Lemma step_calm (s s' : Sched) : calm s -> step random latency s = Some s' -> calm s'.
Proof.
  intros (T & [(Hq & Hr & Hnow) | (d & k & rest & Hq & Hr & Hnow & Hpos & Hlt)]).
  - unfold step. rewrite Hq, Hr. intros [= <-]. simpl. apply loop_calm.
  - unfold step. rewrite Hq, Hr. intros [= <-]. cbn -[remove].
    assert (Hsum : (0 <= duration rest)%Z).
    { clear -Hpos. induction Hpos; simpl; lia. }
    exists T. destruct rest as [|d1 rest]; cbn -[remove].
    + left. rewrite remove_single. simpl in Hlt. split_and!; [done | done | lia].
    + right. simpl in Hlt. inversion Hpos as [|? ? Hd1 Hrest]; subst.
      assert (Hsum' : (0 <= duration rest)%Z).
      { clear -Hrest. induction Hrest; simpl; lia. }
      destruct (T <=? Z.max (now s) d + d1)%Z eqn:Hle.
      * apply Z.leb_le in Hle. simpl in Hsum. lia.
      * exists (Z.max (now s) d + d1)%Z, k, rest. split_and!; [done | done | lia | done | lia].
Qed.

Lemma run_calm (n : nat) (s : Sched) : calm s -> calm (run random latency n s).
Proof.
  revert s. induction n as [|n IH]; intros s Hs; simpl; [done |].
  destruct (step random latency s) as [s'|] eqn:Hstep; [|done].
  apply IH. by eapply step_calm.
Qed.

Lemma calm_running (s : Sched) : calm s -> (length (running s) <= 1)%nat.
Proof.
  intros (T & [(_ & -> & _) | (d & k & rest & _ & -> & _)]); simpl; lia.
Qed.

End LoopFacts.

End EventLoopFacts.

(** ** Accepted concepts *)

Section ConceptFacts.

Variable E : Env.

(** [validateTokenInfo] accepts exactly the objects whose four properties
    are strings and whose name and ticker satisfy the validity invariant. *)
Lemma validateTokenInfo_true (v : JS.value) :
  validateTokenInfo v = inr true <->
  exists fields name_ ticker description imagePrompt,
    v = JS.JObj fields /\
    fields !! "name" = Some (JS.JStr name_) /\
    fields !! "ticker" = Some (JS.JStr ticker) /\
    fields !! "description" = Some (JS.JStr description) /\
    fields !! "imagePrompt" = Some (JS.JStr imagePrompt) /\
    valid_concept name_ ticker.
Proof.
  unfold validateTokenInfo, and_then, valid_concept. split.
  - destruct v as [| | | | |fields]; cbn [JS.get_prop]; try discriminate.
    destruct (fields !! "name") as [[| | |name_| |]|] eqn:Hn; try discriminate.
    destruct (fields !! "ticker") as [[| | |ticker| |]|] eqn:Ht; try discriminate.
    destruct (fields !! "description") as [[| | |description| |]|] eqn:Hd; cbn [JS.is_string];
      try (rewrite ?andb_false_r; discriminate).
    destruct (fields !! "imagePrompt") as [[| | |imagePrompt| |]|] eqn:Hi; cbn [JS.is_string];
      try (rewrite ?andb_false_r; discriminate).
    intros H0.
    assert (H := f_equal (fun x : JS.Error + bool => match x with inr b => b | inl _ => false end) H0).
    cbv beta iota in H. clear H0.
    rewrite !andb_true_r, !andb_true_iff in H.
    destruct H as (((Hlen & H3) & H5) & Hl).
    apply Nat.leb_le in Hlen, H3, H5. apply JSFacts.test_letters_every in Hl.
    by exists fields, name_, ticker, description, imagePrompt.
  - intros (fields & name_ & ticker & description & imagePrompt & -> & Hn & Ht & Hd & Hi &
            Hl & [H3 H5] & Hlen).
    cbn [JS.get_prop]. rewrite Hn, Ht, Hd, Hi. cbn [JS.is_string]. f_equal.
    rewrite !andb_true_r, !andb_true_iff. split_and!; try by apply Nat.leb_le.
    destruct ticker; [simpl in H3; lia | done].
Qed.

○ ○ ○ ○

### What you are asked to do:
For this exercise, the answer is the lines from the one containing "(JS.JStr imagePrompt) /\" through the end of the listing above, reproduced exactly.

### Result below:
    fields !! "imagePrompt" = Some (JS.JStr imagePrompt) /\
    valid_concept name_ ticker.
Proof.
  unfold validateTokenInfo, and_then, valid_concept. split.
  - destruct v as [| | | | |fields]; cbn [JS.get_prop]; try discriminate.
    destruct (fields !! "name") as [[| | |name_| |]|] eqn:Hn; try discriminate.
    destruct (fields !! "ticker") as [[| | |ticker| |]|] eqn:Ht; try discriminate.
    destruct (fields !! "description") as [[| | |description| |]|] eqn:Hd; cbn [JS.is_string];
      try (rewrite ?andb_false_r; discriminate).
    destruct (fields !! "imagePrompt") as [[| | |imagePrompt| |]|] eqn:Hi; cbn [JS.is_string];
      try (rewrite ?andb_false_r; discriminate).
    intros H0.
    assert (H := f_equal (fun x : JS.Error + bool => match x with inr b => b | inl _ => false end) H0).
    cbv beta iota in H. clear H0.
    rewrite !andb_true_r, !andb_true_iff in H.
    destruct H as (((Hlen & H3) & H5) & Hl).
    apply Nat.leb_le in Hlen, H3, H5. apply JSFacts.test_letters_every in Hl.
    by exists fields, name_, ticker, description, imagePrompt.
  - intros (fields & name_ & ticker & description & imagePrompt & -> & Hn & Ht & Hd & Hi &
            Hl & [H3 H5] & Hlen).
    cbn [JS.get_prop]. rewrite Hn, Ht, Hd, Hi. cbn [JS.is_string]. f_equal.
    rewrite !andb_true_r, !andb_true_iff. split_and!; try by apply Nat.leb_le.
    destruct ticker; [simpl in H3; lia | done].
Qed.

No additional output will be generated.